MATERIAL TO PROCESS Start Marker

(** * usuarioController: a shallow embedding and its verified properties

    The development follows [src/controllers/usuarioController.js]:

    - [JS]: the JavaScript values a parsed request body can hold and the
      built-ins the controller calls on them ([typeof], [!x], [trim],
      [includes], [toLowerCase], [length], [Number], [Array.prototype.includes]);
    - [Db]: the table [usuarios] and the eight SQL statements of the file;
    - [Run]: the effects of a handler (the store, the calls made to the
      store and to the hasher, thrown errors, [return], what [res] sends);
    - [Controller]: the five handlers, line by line;
    - the vocabulary of the properties, then the properties themselves:
      the tests on the fields, validation in [createUsuario] and in
      [updateUsuario], the shape of the answers, the values written, the
      uniqueness of emails.

    Conventions of the model.  A string is a sequence of UTF-16 code units;
    the model covers the code units below 256 (one [ascii] each), where
    [trim] and [toLowerCase] are given exactly.  A number is an IEEE 754
    binary64 value ([spec_float] with precision 53 and maximal exponent
    1024).  The body [req.body] is the object given by the body parser, as
    the list of its own properties.  The identifier [req.params.id] is
    taken after the store's conversion to the key type of [idusuario].
    The store compares [LOWER(email)] with its parameter exactly, and
    lowers like [toLowerCase]. *)

From Stdlib Require Import ZArith NArith List String Ascii Bool Lia.
From Stdlib Require Import Floats.SpecFloat.
Import ListNotations.

Local Open Scope string_scope.
Local Open Scope Z_scope.

(* ===================================================================== *)
(** * JavaScript values and built-ins *)
(* ===================================================================== *)

Module JS.

(** ** Numbers *)

Definition number := spec_float.

Definition prec : Z := 53.
Definition emax : Z := 1024.

Definition NaN : number := S754_nan.
Definition pos_zero : number := S754_zero false.

(** The Number value of an integer literal such as [0], [1] or [10]. *)
Definition of_Z (z : Z) : number := binary_normalize prec emax z 0 false.

(** The Number value nearest to [m * 10 ^ k] (ties to even), with the sign
    [neg] when it is zero. *)
Definition of_decimal (neg : bool) (m : Z) (k : Z) : number :=
  match m with
  | Z0 => S754_zero neg
  | Zneg _ => NaN
  | Zpos p =>
      if 0 <=? k
      then binary_normalize prec emax
             (if neg then - (m * 10 ^ k) else m * 10 ^ k) 0 neg
      else SFdiv prec emax (S754_finite neg p 0)
             (S754_finite false (Z.to_pos (10 ^ (- k))) 0)
  end.

(** Numeric equality of two finite values [m1 * 2^e1] and [m2 * 2^e2],
    whatever their representation. *)
Definition same_magnitude (m1 : positive) (e1 : Z) (m2 : positive) (e2 : Z) : bool :=
  let e := Z.min e1 e2 in
  Z.pos m1 * 2 ^ (e1 - e) =? Z.pos m2 * 2 ^ (e2 - e).

(** SameValueZero on numbers: [NaN] equals [NaN], [+0] equals [-0]. *)
Definition num_same_value_zero (x y : number) : bool :=
  match x, y with
  | S754_nan, S754_nan => true
  | S754_zero _, S754_zero _ => true
  | S754_infinity s1, S754_infinity s2 => Bool.eqb s1 s2
  | S754_finite s1 m1 e1, S754_finite s2 m2 e2 =>
      Bool.eqb s1 s2 && same_magnitude m1 e1 m2 e2
  | _, _ => false
  end.

(** ** Strings *)

Definition code (c : ascii) : Z := Z.of_N (N_of_ascii c).

(** WhiteSpace and LineTerminator code units below 256: TAB, LF, VT, FF,
    CR, SP, NBSP. *)
Definition is_white_space (c : ascii) : bool :=
  let n := code c in
  ((9 <=? n) && (n <=? 13)) || (n =? 32) || (n =? 160).

Fixpoint trim_start (s : string) : string :=
  match s with
  | EmptyString => EmptyString
  | String c s' => if is_white_space c then trim_start s' else s
  end.

Fixpoint trim_end (s : string) : string :=
  match s with
  | EmptyString => EmptyString
  | String c s' =>
      match trim_end s' with
      | EmptyString => if is_white_space c then EmptyString else String c EmptyString
      | t => String c t
      end
  end.

(** [String.prototype.trim] *)
Definition trim (s : string) : string := trim_end (trim_start s).

Fixpoint starts_with (s t : string) : bool :=
  match t, s with
  | EmptyString, _ => true
  | String b t', String a s' => Ascii.eqb a b && starts_with s' t'
  | String _ _, EmptyString => false
  end.

(** [String.prototype.includes]: [t] occurs in [s]. *)
Fixpoint includes (s t : string) : bool :=
  starts_with s t ||
  match s with
  | EmptyString => false
  | String _ s' => includes s' t
  end.

(** Lower case of one code unit below 256: A-Z, and the Latin-1 capitals
    U+00C0..U+00DE except the multiplication sign U+00D7. *)
Definition lower_code_unit (c : ascii) : ascii :=
  let n := code c in
  if ((65 <=? n) && (n <=? 90)) || ((192 <=? n) && (n <=? 222) && negb (n =? 215))
  then ascii_of_N (Z.to_N (n + 32))
  else c.

(** [String.prototype.toLowerCase] *)
Fixpoint toLowerCase (s : string) : string :=
  match s with
  | EmptyString => EmptyString
  | String c s' => String (lower_code_unit c) (toLowerCase s')
  end.

(** The [length] property of a string, as an integer. *)
Definition length (s : string) : Z := Z.of_nat (String.length s).

(** ** StringToNumber *)

Definition is_digit (base : Z) (c : ascii) : bool :=
  let n := code c in
  ((48 <=? n) && (n <? 48 + Z.min base 10))
  || ((10 <? base) && (((97 <=? n) && (n <? 87 + base)) || ((65 <=? n) && (n <? 55 + base)))).

Definition digit_value (c : ascii) : Z :=
  let n := code c in
  if n <=? 57 then n - 48 else if n <=? 90 then n - 55 else n - 87.

(** Reads the longest prefix of digits: its value, its length, the rest. *)
Fixpoint digits (base : Z) (s : string) (acc : Z) (count : Z) : Z * Z * string :=
  match s with
  | String c s' =>
      if is_digit base c then digits base s' (acc * base + digit_value c) (count + 1)
      else (acc, count, s)
  | EmptyString => (acc, count, s)
  end.

(** An optional sign: [true] for a minus. *)
Definition sign (s : string) : bool * string :=
  match s with
  | String "-" s' => (true, s')
  | String "+" s' => (false, s')
  | _ => (false, s)
  end.

(** ExponentPart (optional), then the end of the literal. *)
Definition exponent_part (s : string) : option Z :=
  match s with
  | EmptyString => Some 0
  | String c s' =>
      if Ascii.eqb c "e" || Ascii.eqb c "E" then
        let '(neg, s1) := sign s' in
        match digits 10 s1 0 0 with
        | (v, n, EmptyString) =>
            if 0 <? n then Some (if neg then - v else v) else None
        | _ => None
        end
      else None
  end.

(** StrUnsignedDecimalLiteral, apart from [Infinity]. *)
Definition unsigned_decimal (neg : bool) (s : string) : number :=
  let '(i, ni, s1) := digits 10 s 0 0 in
  match s1 with
  | String "." s2 =>
      let '(f, nf, s3) := digits 10 s2 0 0 in
      if 0 <? ni + nf then
        match exponent_part s3 with
        | Some e => of_decimal neg (i * 10 ^ nf + f) (e - nf)
        | None => NaN
        end
      else NaN
  | _ =>
      if 0 <? ni then
        match exponent_part s1 with
        | Some e => of_decimal neg i e
        | None => NaN
        end
      else NaN
  end.

(** NonDecimalIntegerLiteral: [0x], [0o], [0b] and their capitals. *)
Definition non_decimal (s : string) : option number :=
  match s with
  | String "0" (String p s') =>
      let base :=
        if Ascii.eqb p "x" || Ascii.eqb p "X" then 16
        else if Ascii.eqb p "o" || Ascii.eqb p "O" then 8
        else if Ascii.eqb p "b" || Ascii.eqb p "B" then 2
        else 0 in
      if base =? 0 then None
      else match digits base s' 0 0 with
           | (v, n, EmptyString) => if 0 <? n then Some (of_Z v) else Some NaN
           | _ => Some NaN
           end
  | _ => None
  end.

(** StringToNumber of the language specification. *)
Definition string_to_number (s : string) : number :=
  let t := trim s in
  match t with
  | EmptyString => pos_zero
  | _ =>
      match non_decimal t with
      | Some n => n
      | None =>
          let '(neg, u) := sign t in
          if String.eqb u "Infinity" then S754_infinity neg
          else unsigned_decimal neg u
      end
  end.

(** ** Values *)

(** What a parsed body can hold; [Undefined] is what reading an absent
    property gives. *)
#[warnings="-register-all"]
Inductive value : Type :=
| Undefined
| Null
| Bool (b : bool)
| Num (n : number)
| Str (s : string)
| Arr (items : list value)
| Obj (fields : list (string * value)).

(** Own property lookup in an object, [Undefined] when absent.  None of the
    property names the controller reads exists on [Object.prototype]. *)
Fixpoint get (o : list (string * value)) (k : string) : value :=
  match o with
  | [] => Undefined
  | (k', v) :: o' => if String.eqb k' k then v else get o' k
  end.

Definition has_own (o : list (string * value)) (k : string) : bool :=
  existsb (fun kv => String.eqb (fst kv) k) o.

Definition is_undefined (v : value) : bool :=
  match v with Undefined => true | _ => false end.

(** [x = d] in a destructuring pattern: the default replaces [undefined] only. *)
Definition default (v d : value) : value :=
  match v with Undefined => d | _ => v end.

MATERIAL TO PROCESS End Marker

WHAT YOU NEED TO DO:
Above are the records; from them, give again exactly the lines from the one containing "if ((65 <=? n)" through the one containing "else (acc, count, s)", both included.

REPLY:
  if ((65 <=? n) && (n <=? 90)) || ((192 <=? n) && (n <=? 222) && negb (n =? 215))
  then ascii_of_N (Z.to_N (n + 32))
  else c.

(** [String.prototype.toLowerCase] *)
Fixpoint toLowerCase (s : string) : string :=
  match s with
  | EmptyString => EmptyString
  | String c s' => String (lower_code_unit c) (toLowerCase s')
  end.

(** The [length] property of a string, as an integer. *)
Definition length (s : string) : Z := Z.of_nat (String.length s).

(** ** StringToNumber *)

Definition is_digit (base : Z) (c : ascii) : bool :=
  let n := code c in
  ((48 <=? n) && (n <? 48 + Z.min base 10))
  || ((10 <? base) && (((97 <=? n) && (n <? 87 + base)) || ((65 <=? n) && (n <? 55 + base)))).

Definition digit_value (c : ascii) : Z :=
  let n := code c in
  if n <=? 57 then n - 48 else if n <=? 90 then n - 55 else n - 87.

(** Reads the longest prefix of digits: its value, its length, the rest. *)
Fixpoint digits (base : Z) (s : string) (acc : Z) (count : Z) : Z * Z * string :=
  match s with
  | String c s' =>
      if is_digit base c then digits base s' (acc * base + digit_value c) (count + 1)
      else (acc, count, s)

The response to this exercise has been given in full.